It is not clear if the principle of arrangement of the stories is chronological but there is definitely a shift in the confident writing style and evolution of the women characters from the first “Full Face” to the last “The Permanent Resident”. There is a quiet determination evident in the stories to make literature out of the most ordinary experiences such as in the search for Sichuan peppercorns to prepare Kung pa khao chicken for lunch in “Easter 2016”. This is a devastatingly sharp story beginning with the title which is so apt with its double-edged reference to the resurrection of Christ and that of the woman narrator occurring on Easter Sunday. Roanna Gonsalves captures the relationship between her husband, Ronnie, and the narrator so well especially his insistence for Sichuan peppercorns No substitution with Indian peppercorn would suffice. His steely stubbornness that he wanted a change in the menu despite the fact the Easter Sunday lunch had already been cooked. The exhausted wife (not just physically but mentally and emotionally for being stuck in domestic drudgery and childcare, reminiscing about her life back in Bombay when she could also be a professional) agrees to look for the spice even though it is the long Easter weekend and in all likelihood all provision stores would be shut. The descriptions of the people walking on the streets as she goes by in her search is as if a bird has been let out of its cage and watches in numb wonderment. The narrator observes everyone so closely; as if the boundary lines between the narrator and author are blurred at this point. When she finally finds a store open, discovers a packet of the spice, nothing prepares the reader for her defiant act of tearing open the packet of pink peppercorns that are “pink as the sky at dusk over the backwaters of the Mandovi”, munching them and leaving the open packet on the shelf and walking out for a stroll reminiscing on how the fragrance reminds her of her grandmother while the flavour is that of a combination of lavender and Tiger Balm. The story works marvellously well at so many levels!

The dark twist of “Christmas 2012” is gut wrenching. “What you understand you can control” seems so innocuous a statement at first and then comes the story’s conclusion. I found myself holding my breath and was sickened to the core when I finished reading. It is a dark secret of many households even now if one keeps track of child sexual abuse stories. The horror of it is magnified by watching the news of the shocking rape of Dec 2012 but it seems to have no impact on the father.  I cannot get over the image of the bossy Martha, fussing over the linen and cutlery and carving of the turkey, being so precise about the Turkey sauce blemish on the white tablecloth; she knows exactly what home remedy to fix the stain but is clueless on how to “fix” the moral stain on her family. The poor woman stuck in a new land as an immigrant has no one really to speak to and cannot in any way jeopardise her situation or that of her husband by reporting Martin to the police otherwise they will in all likelihood lose their PR (Permanent Resident) status. Hell truly exists on earth and it is usually of man’s own making.

 

The stories are full of very distinct characters, particularly the women. Usually in a short story collection the danger always exists of the personality of the characters blending into each other and acquiring a monotonous tone. This is not the case for Sunita de Souza. With the women characters, the author explores situations and how far can women push their limits. It’s as if they have always had an urge to explore but were boxed in by social rules of conduct back home in India. Whereas being on one’s own in a new land provides an anonymity that pushes one to the brink to discover new spaces — physically and metaphorically too. Driven to extreme situations the women unexpectedly find their voices and take a stand. It is not as if they were weaklings in the first place, they just conform and conform. Then something clicks and they take flight in a good way. They take decisions that change their lives for the better. For instance, the protagonists of “(CIA) Australia”, “Full Face” and “Teller in the Tale” or even the “bold” mother in “Soccer Mum”. All the women try, some do take action and others contemplate it and in the process provide a role model to the readers.

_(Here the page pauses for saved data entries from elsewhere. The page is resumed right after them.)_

Lemma find_set_priority_absent ks p : forall n q, find n q = None -> find (set_priority n ks p) q = None.
Proof.
  induction ks as [|k ks IH]; intros n q Hn.
  - destruct q as [|j q]; cbn [find] in *; [by subst n|]. by destruct n as [[[] ?]|].
  - destruct q as [|j q]; cbn [find] in *; [by subst n|]. rewrite children_set_priority.
    destruct (decide (j = k)) as [->|]; [rewrite lookup_put; by apply IH|by rewrite lookup_put_ne].
Qed.

(** A write that cannot change what is at [ks]. *)
Definition leaves (ks : list text) (w : Write) : Prop :=
  match w with
  | WriteValue p _ => disjoint_paths p (from_keys ks)
  | WritePriority p _ => ~ ks `prefix_of` keys p
  | WriteUnchanged _ => True
  end.

Lemma apply_leaves ks w t : leaves ks w -> find (tree_root (apply t w)) ks = find (tree_root t) ks.
Proof.
  destruct w as [p v|p prio|v]; cbn [leaves apply set_root tree_root]; [|by intros H; apply find_set_priority|done].
  intros [H1 H2]. apply find_replace_aside; [by apply bool_decide_eq_false in H1|by apply bool_decide_eq_false in H2].
Qed.

Lemma run_leaves ks ws : Forall (leaves ks) ws -> forall t, find (tree_root (run_writes t ws)) ks = find (tree_root t) ks.
Proof.
  induction 1 as [|w ws Hw _ IH]; intros t; [done|]. change (run_writes t (w :: ws)) with (run_writes (apply t w) ws).
  by rewrite IH, apply_leaves.
Qed.

Lemma run_writes_app t ws ws' : run_writes t (ws ++ ws') = run_writes (run_writes t ws) ws'.
Proof. apply fold_left_app. Qed.

(** The write of an entry, among those of the others. *)
Lemma filter_split {A} (P : A -> Prop) `{forall x, Decision (P x)} (l : list A) i x :
  l !! i = Some x -> P x ->
  exists pre post, filter P l = pre ++ x :: post /\
    forall y, y ∈ pre \/ y ∈ post -> exists j, j <> i /\ l !! j = Some y.
Proof.
  intros Hi Hx. exists (filter P (take i l)), (filter P (drop (S i) l)). split.
  - rewrite <- (take_drop_middle l i x Hi) at 1. by rewrite filter_app, filter_cons_True.
  - intros y [[_ Hy]%list_elem_of_filter|[_ Hy]%list_elem_of_filter]; apply list_elem_of_lookup in Hy as [j Hj].
    + apply lookup_take_Some in Hj as [Hj Hlt]. exists j. split; [lia|done].
    + rewrite lookup_drop in Hj. exists (S i + j)%nat. split; [lia|done].
Qed.

Lemma pairs_lookup {A} (R : A -> A -> Prop) (l : list A) :
  (forall x y, R x y -> R y x) -> ForallOrdPairs R l ->
  forall i j x y, i <> j -> l !! i = Some x -> l !! j = Some y -> R x y.
Proof.
  intros Hsym. induction 1 as [|z l Hz _ IH]; intros i j x y Hij Hi Hj; [done|].
  rewrite Forall_forall in Hz. destruct i as [|i], j as [|j]; cbn in Hi, Hj; simplify_eq.
  - by apply Hz; eapply list_elem_of_lookup_2.
  - apply Hsym, Hz. by eapply list_elem_of_lookup_2.
  - eapply (IH i j); eauto.
Qed.

(** The location an entry's path writes. *)
Definition target (p : Path) : Path := if is_priority p then default root (parent p) else p.

Lemma priority_parent p : is_priority p = true -> keys p = keys (default root (parent p)) ++ [PRIORITY_KEY].
Proof.
  unfold is_priority, last_key. rewrite bool_decide_eq_true. intros Hl. unfold parent.
  destruct (keys p) as [|k ks] eqn:Hk; [done|]. cbn [default keys]. rewrite <- Hk in *. clear Hk k ks.
  apply last_Some in Hl as [l ->]. by rewrite removelast_last.
Qed.

(** What a prepared write is, by its path. *)
Lemma prepare_shape t p value now w :
  prepare t p value now = Ok w ->
  (exists v, w = WriteUnchanged v) \/
  (is_priority p = false /\ exists v, w = WriteValue p v) \/
  (is_priority p = true /\ exists prio, w = WritePriority (target p) prio).
Proof.
  intros [_ Hw]%prepare_Ok. unfold target. destruct (is_priority p).
  - destruct Hw as (prio & _ & ->). destruct (priority_eqb _ _); [by left; eexists|by right; right; split; [|eexists]].
  - destruct Hw as (v & _ & ->). destruct (opt_node_eqb _ _); [by left; eexists|by right; left; split; [|eexists]].
Qed.

(** The entry of a path disjoint from [q] leaves [q]. *)
Lemma prepare_leaves t p value now w q :
  prepare t p value now = Ok w -> disjoint_paths p q -> leaves (keys q) w.
Proof.
  intros [[v ->]|[(Hp & v & ->)|(Hp & prio & ->)]]%prepare_shape [H1 H2]; cbn [leaves]; [done|by destruct q|].
  unfold target. rewrite Hp. apply priority_parent in Hp. apply bool_decide_eq_false in H2.
  intros Hq. apply H2. rewrite Hp. by apply prefix_app_r.
Qed.

Section update_effect.
Context (t : Tree) (now : Z) (paths : list Path) (writes : list Write) (values : list Json).
Context (Hdisj : ForallOrdPairs disjoint_paths paths) (Hlen : length writes = length paths).
Context (Hprep : forall i p w, paths !! i = Some p -> writes !! i = Some w ->
  exists value, values !! i = Some value /\ prepare t p value now = Ok w).

Let value_writes := filter (fun w => negb (is_priority_write w)) writes.
Let priority_writes := filter is_priority_write writes.
Let result_tree := run_writes t (value_writes ++ priority_writes).

Lemma entry_pair i p w : paths !! i = Some p -> writes !! i = Some w -> exists value, prepare t p value now = Ok w.
Proof. intros Hp Hw. destruct (Hprep i p w Hp Hw) as (value & _ & H). by exists value. Qed.

Lemma write_path i w : writes !! i = Some w -> exists p value, paths !! i = Some p /\ prepare t p value now = Ok w.
Proof.
  intros Hw. destruct (lookup_lt_is_Some_2 paths i) as [p Hp]; [rewrite <- Hlen; by eapply lookup_lt_Some|].
  destruct (entry_pair i p w Hp Hw) as [value Hv]. by exists p, value.
Qed.

(** The other writes leave an entry's location. *)
Lemma others_leave i p : paths !! i = Some p -> forall j w, j <> i -> writes !! j = Some w -> leaves (keys p) w.
Proof.
  intros Hp j w Hj Hw. destruct (write_path j w Hw) as (p' & value & Hp' & Hw').
  eapply prepare_leaves; [exact Hw'|]. eapply (pairs_lookup disjoint_paths paths); [|done|exact Hj|done|done].
  unfold disjoint_paths. tauto.
Qed.

Lemma all_leave q : Forall (fun p => disjoint_paths p q) paths -> forall w, w ∈ writes -> leaves (keys q) w.
Proof.
  intros Hq w [i Hw]%list_elem_of_lookup. destruct (write_path i w Hw) as (p & value & Hp & Hprepp).
  eapply prepare_leaves; [exact Hprepp|]. rewrite Forall_lookup in Hq. eauto.
Qed.

Lemma elem_of_kinds w : w ∈ value_writes ++ priority_writes -> w ∈ writes.
Proof. rewrite elem_of_app. unfold value_writes, priority_writes. rewrite !list_elem_of_filter. tauto. Qed.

The strongest stories in this collection to my mind are “The Dignity of Labour”, “Easter 2016” and “The Permanent Resident”. The themes of domestic violence, fragile male egos/ patriarchal sense of entitlement that the men exhibit and assertion of the individual’s identity are not new and never will be but come together ever so stunningly in these stories. These are horrendous stories for the violence highlighted. While reading these three stories I could not help but recall the commandment “Love thy neighbour as thyself”. The focus is inevitably on the first half of the commandment but increasingly I feel that women in particular should also learn to focus on the second half — self-preservation is equally critical. Don’t always give and give, but learn to maintain your dignity, self-respect, identity. The sleazy story “Up Sky Down Sky Middle Water” captures this commandment well. The girl was very sure she did not want to be a one-night stand but in that short ride she had done her calculation that having sex with the guy by the roadside would in all likelihood give her an advantage in negotiating her salary. It is a very unsettling story but in it lies quite a remarkable tale of self-preservation. She is near starvation with a very low bank balance and she has to do the quick calculation of whether using her body will give her an added advantage. It is tough to decide whether one passes moral judgement on the girl or appreciates her boldness, her quick thinking to be in some ways emotionally detached from the scene and think ahead of her future. The reader is put in quite a spot with this story.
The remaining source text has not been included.